RECORDS SHOWN:
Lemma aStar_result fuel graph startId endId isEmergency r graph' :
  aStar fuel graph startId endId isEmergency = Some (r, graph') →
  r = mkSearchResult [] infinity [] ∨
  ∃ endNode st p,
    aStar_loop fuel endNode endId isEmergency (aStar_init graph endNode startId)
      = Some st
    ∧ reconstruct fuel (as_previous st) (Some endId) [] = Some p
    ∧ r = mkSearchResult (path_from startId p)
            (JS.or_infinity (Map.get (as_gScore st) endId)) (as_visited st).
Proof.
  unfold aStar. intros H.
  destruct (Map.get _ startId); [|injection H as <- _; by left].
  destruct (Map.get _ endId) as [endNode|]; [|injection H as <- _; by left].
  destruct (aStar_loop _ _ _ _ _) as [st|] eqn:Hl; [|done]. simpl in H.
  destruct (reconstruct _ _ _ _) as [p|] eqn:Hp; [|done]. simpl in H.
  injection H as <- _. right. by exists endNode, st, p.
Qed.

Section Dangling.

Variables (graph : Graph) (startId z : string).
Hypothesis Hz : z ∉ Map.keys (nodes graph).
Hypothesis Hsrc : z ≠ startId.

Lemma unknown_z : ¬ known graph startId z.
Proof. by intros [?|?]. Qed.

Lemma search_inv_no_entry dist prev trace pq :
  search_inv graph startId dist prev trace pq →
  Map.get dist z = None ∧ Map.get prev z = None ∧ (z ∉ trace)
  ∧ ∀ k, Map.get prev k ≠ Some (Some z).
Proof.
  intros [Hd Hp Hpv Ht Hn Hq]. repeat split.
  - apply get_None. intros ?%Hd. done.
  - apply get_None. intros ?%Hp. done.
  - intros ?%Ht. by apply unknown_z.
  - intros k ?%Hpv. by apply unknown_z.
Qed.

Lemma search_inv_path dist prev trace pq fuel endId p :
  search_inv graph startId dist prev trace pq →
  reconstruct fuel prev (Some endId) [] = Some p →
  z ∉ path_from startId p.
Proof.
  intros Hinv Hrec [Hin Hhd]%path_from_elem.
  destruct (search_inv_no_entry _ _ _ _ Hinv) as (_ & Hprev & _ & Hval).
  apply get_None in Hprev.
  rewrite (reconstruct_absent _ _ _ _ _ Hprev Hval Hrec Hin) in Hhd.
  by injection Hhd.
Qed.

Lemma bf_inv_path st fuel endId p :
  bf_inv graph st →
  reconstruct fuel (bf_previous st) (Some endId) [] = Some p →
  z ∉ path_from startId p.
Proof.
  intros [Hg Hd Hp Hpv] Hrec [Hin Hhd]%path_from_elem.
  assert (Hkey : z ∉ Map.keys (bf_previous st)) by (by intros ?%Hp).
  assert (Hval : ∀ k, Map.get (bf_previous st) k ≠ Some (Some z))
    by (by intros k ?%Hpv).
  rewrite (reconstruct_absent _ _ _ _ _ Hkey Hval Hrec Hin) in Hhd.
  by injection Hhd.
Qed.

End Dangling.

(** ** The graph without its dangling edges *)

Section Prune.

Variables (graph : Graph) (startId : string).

ACTIVITY: Every line in the data that includes the word "injection" should be counted, and only the resulting number given.

SOLUTION FOR THIS EXERCISE: 5